First before anything else: ⚠️ SPOILER ALERT! ⚠️ This blog post will discuss possible solutions to the first puzzle of Advent of Code. If you haven't completed it yet, and want to do it before looking into any solutions, don't read this blog post. Also if you're just a beginner in coding and you need to spend a lot of time figuring out how to solve the puzzle, this might get over your head and that's fine. I want to say that it's totally fine not to optimize your solution, since Advent of Code doesn't have any efficiency criteria for solutions.

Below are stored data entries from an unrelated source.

Lemma file_ok_passes waived waivers minimum entry :
  waivers = list_to_set waived → file_ok waivers minimum entry ↔ entry_passes waived minimum entry.
Proof.
  intros ->. unfold file_ok, entry_passes. rewrite elem_of_list_to_set.
  apply Morphisms_Prop.or_iff_morphism; [done|]. unfold opportunities. split.
  - intros (file&summary&n&He&Hs&Hn&Hp).
    apply obind_Ret_inv in Hn as (st&Hst&Hn). apply obind_Ret_inv in Hn as (br&Hbr&Hn%Ret_eq). subst n.
    exists file, summary, st, br. split_and!; [done..|]. destruct Hp as [?|(p&Hp&?)]; [by left|right].
    exists p. split; [by apply percent_covers in Hp|done].
  - intros (file&summary&st&br&He&Hs&Hst&Hbr&Hp). exists file, summary, (st + br).
    rewrite Hst. cbn [obind]. rewrite Hbr. split_and!; [done..|].
    destruct Hp as [?|(p&Hp&?)]; [by left|right]. exists p. by rewrite percent_covers.
Qed.

Lemma unreadable_Ret what path {A} (o : outcome A) a : unreadable what path o = Ret a ↔ o = Ret a.
Proof. unfold unreadable. destruct o as [|[[]| | | | | | | | |]]; done. Qed.

Lemma load_json_Ret path d :
  _load_json path = Ret d ↔ ∃ text, read_text path = Ret text ∧ loads float_repr text = Some (VDict d).
Proof.
  unfold _load_json. split.
  - intros (v&Hv&E)%obind_Ret_inv. apply unreadable_Ret in Hv.
    apply obind_Ret_inv in Hv as (text&Ht&Hl). exists text. split; [done|].
    destruct (loads float_repr text) as [w|]; [|done]. injection Hl as ->. destruct v; try done. by injection E as ->.
  - intros (text&Ht&Hl). rewrite Ht. cbn [obind]. rewrite Hl. done.
Qed.

(** [(d.get(key) or {})], which has to be a dictionary. *)
Lemma table_at_iff key d table : or_empty (get_or_none key d) = VDict table ↔ table_at key d table.
Proof.
  unfold table_at, or_empty, get_or_none. destruct (dict_get key d) as [v|] eqn:E; cbn [default from_option id].
  - destruct (truthy v) eqn:Et; split.
    + intros ->. by left.
    + by intros [[= ->]|[_ H]]; [|rewrite (H v eq_refl) in Et].
    + intros [= <-]. right. split; [done|]. by intros ? [= <-].
    + intros [[= ->]|[-> _]]; [by destruct table|done].
  - cbn. split; [intros [= <-]; by right|by intros [?|[-> _]]].
Qed.

Lemma waiver_paths_Some l raw :
  waiver_paths l = Some raw ↔ l = VStr <$> raw ∧ Forall (λ s, strip s ≠ EmptyString) raw.
Proof.
  revert raw. induction l as [|v l IH]; intros raw.
  - cbn. split; [by intros [= <-]|]. intros [H _]. by destruct raw.
  - destruct v as [| | | |s| |]; cbn [waiver_paths]; try (split; [done|]; intros [H _]; by destruct raw).
    destruct (nonempty (strip s)) eqn:Es.
    + split.
      * intros H. destruct (waiver_paths l) as [r|] eqn:Er; [|done]. injection H as <-.
        destruct (proj1 (IH r) eq_refl) as [-> Hr]. split; [done|]. constructor; [|done]. by destruct (strip s).
      * intros [H Hr]. destruct raw as [|s' raw]; [done|]. injection H as <- ->.
        apply Forall_cons in Hr as [_ Hr]. by rewrite (proj2 (IH raw)).
    + split; [done|]. intros [H Hr]. destruct raw as [|s' raw]; [done|]. injection H as <- ->.
      apply Forall_cons in Hr as [Hs _]. by destruct (strip s).
Qed.

Lemma size_to_set_le (l : list string) : (size (list_to_set l : gset string) ≤ length l)%nat.
Proof.
  induction l as [|x l IH]; [done|]. cbn [length list_to_set].
  rewrite size_union_alt, size_singleton.
  assert (size ((list_to_set l : gset string) ∖ {[x]}) ≤ size (list_to_set l : gset string))%nat
    by (apply subseteq_size; set_solver). lia.
Qed.

Lemma size_distinct (l : list string) : length l = size (list_to_set l : gset string) ↔ NoDup l.
Proof.
  split; [|intros; by rewrite size_list_to_set].
  induction l as [|x l IH]; [constructor|]. cbn [length list_to_set]. intros H.
  destruct (decide (x ∈ l)) as [Hx|Hx].
  - exfalso. rewrite subseteq_union_1_L in H by set_solver.
    pose proof (size_to_set_le l). lia.
  - constructor; [done|]. apply IH. rewrite size_union, size_singleton in H by set_solver. lia.
Qed.

Lemma load_policy_Ret path minimum waivers :
  _load_policy path = Ret (minimum, waivers) ↔
  ∃ waived, policy_says path minimum waived ∧ waivers = list_to_set waived.
Proof.
  unfold _load_policy, policy_says. split.
  - intros (payload&Hp&E)%obind_Ret_inv. apply unreadable_Ret, obind_Ret_inv in Hp as (text&Ht&Hp).
    apply obind_Ret_inv in E as (cov&Hc&E).
    destruct (or_empty (get_or_none "tool" payload)) as [| | | | | |tool] eqn:Etool; try done.
    injection Hc as <-. change (default VNone (dict_get "project_coverage" tool))
      with (get_or_none "project_coverage" tool) in E.
    destruct (or_empty (get_or_none "project_coverage" tool)) as [| | | | | |policy] eqn:Epol; try done.
    apply obind_Ret_inv in E as (m&Hm&E).
    destruct (default (VList []) (dict_get "per_file_waivers" policy)) as [| | | | |l|] eqn:El; try done.
    destruct (waiver_paths l) as [raw|] eqn:Er; [|done]. apply waiver_paths_Some in Er as [-> Hr].
    case_bool_decide as Hd; [|done]. injection E as <- <-. apply size_distinct in Hd.
    exists (slashed <$> raw). split; [|done]. exists text, payload, tool, policy, raw.
    rewrite <- !table_at_iff. done.
  - intros (waived&(text&payload&tool&policy&raw&Ht&Hp&Htool&Hpol&Hm&Hl&Hr&->&Hd)&->).
    apply table_at_iff in Htool, Hpol. rewrite Ht. cbn [obind]. rewrite Hp. cbn [unreadable obind].
    rewrite Htool. cbn [get_key obind]. unfold get_or_none in Hpol. rewrite Hpol. rewrite Hm. cbn [obind].
    rewrite Hl. rewrite (proj2 (waiver_paths_Some _ raw)) by done.
    rewrite bool_decide_eq_true_2; [done|]. by apply size_distinct.
Qed.

Lemma load_Ret coverage_json config totals files minimum waivers :
  load coverage_json config = Ret (totals, files, minimum, waivers) ↔
  report_says coverage_json totals files ∧
  ∃ waived, policy_says config minimum waived ∧ waivers = list_to_set waived.
Proof.
  rewrite <- load_policy_Ret. unfold load, report_says. split.
  - intros (coverage&Hc&E)%obind_Ret_inv. apply load_json_Ret in Hc as (text&Ht&Hl).
    apply obind_Ret_inv in E as ([m ws]&Hp&E). apply obind_Ret_inv in E as (bc&Hb&E).
    destruct (or_empty (get_or_none "meta" coverage)) as [| | | | | |meta] eqn:Em; try done.
    injection Hb as <-. case_bool_decide as Hbc; [|done]. cbn [negb] in E.
    unfold get_or_none in E. destruct (dict_get "totals" coverage) as [[| | | | | |t]|] eqn:Etot; try done.
    destruct (dict_get "files" coverage) as [[| | | | | |f]|] eqn:Efil; try done.
    injection E as -> -> -> ->. split; [|done]. exists text, coverage, meta. split_and!; try done.
    + apply table_at_iff in Em as [?|[-> _]]; [done|discriminate Hbc].
    + by destruct (dict_get "branch_coverage" meta); [f_equal|].
  - intros [(text&coverage&meta&Ht&Hl&Hm&Hb&Htot&Hfil) Hp].
    rewrite (proj2 (load_json_Ret _ coverage)) by eauto. cbn [obind]. rewrite Hp. cbn [obind].
    assert (or_empty (get_or_none "meta" coverage) = VDict meta) as ->
      by (apply table_at_iff; by left).
    cbn [get_key obind]. rewrite Hb. cbn. unfold get_or_none. by rewrite Htot, Hfil.
Qed.

Lemma gate_code coverage_json config :
  exit_code coverage_json config = 0 ↔
  ∃ totals files minimum waivers total,
    load coverage_json config = Ret (totals, files, minimum, waivers) ∧
    _percent totals "TOTAL" = Ret total ∧ below total minimum = false ∧
    Forall (file_ok waivers minimum) files.
Proof.
  unfold exit_code. destruct (report_cases coverage_json config) as [[e He]|
    (totals&files&minimum&waivers&total&failures&reported&evaluated&El&Et&Ec)].
  - destruct (main_raised _ _ _ _ (He (MkConsole [] []))) as [-> | ->]; (split; [done|]);
      intros (totals&files&minimum&waivers&total&El&Et&Eb&Hok); exfalso;
      rewrite <- (sort_dict_perm files) in Hok; apply check_files_ok in Hok as (reported&evaluated&Ec);
      destruct (report_run _ _ _ _ _ _ _ _ _ _ (MkConsole [] []) El Et Ec) as (before&after&Er);
      by rewrite He in Er.
  - destruct (report_run _ _ _ _ _ _ _ _ _ _ (MkConsole [] []) El Et Ec) as (before&after&Er).
    rewrite (main_ret _ _ _ _ _ Er). cbn [fst]. split.
    + destruct (below total minimum) eqn:Eb; [done|]. case_bool_decide as Hf; [|done]. intros _.
      exists totals, files, minimum, waivers, total. repeat split; try done.
      rewrite <- (sort_dict_perm files). apply check_files_ok. subst failures. by eexists _, _.
    + intros (totals'&files'&minimum'&waivers'&total'&El'&Et'&Eb&Hok). rewrite El in El'. injection El' as <- <- <- <-.
      rewrite Et in Et'. injection Et' as <-. rewrite <- (sort_dict_perm files) in Hok.
      apply check_files_ok in Hok as (reported'&evaluated'&Ec'). rewrite Ec in Ec'. injection Ec' as -> _ _.
      by rewrite Eb.
Qed.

This is my first year to participate Advent of Code, and I find it very enjoyable. I have a degree in CS, but since I graduated in 2018, I haven't done any coding puzzles. I solve the puzzles with some brute-force method first, but then I find myself thinking about if there's a more efficient solution. We have a group of people in our community that solve the puzzles, and when I mentioned the time complexity of my solution, someone said they had never thought analyzing the time complexity of their code. That's why I thought I'd write a blog post about big O notation and how to analyze your solution to understand it better. I use the first puzzle of Advent of Code to demonstrate how to analyze the code.
In the first part of the puzzle the assignment is the following:
Before you leave, the Elves in accounting just need you to fix your expense report (your puzzle input); apparently, something isn't quite adding up.
Specifically, they need you to find the two entries that sum to 2020 and then multiply those two numbers together.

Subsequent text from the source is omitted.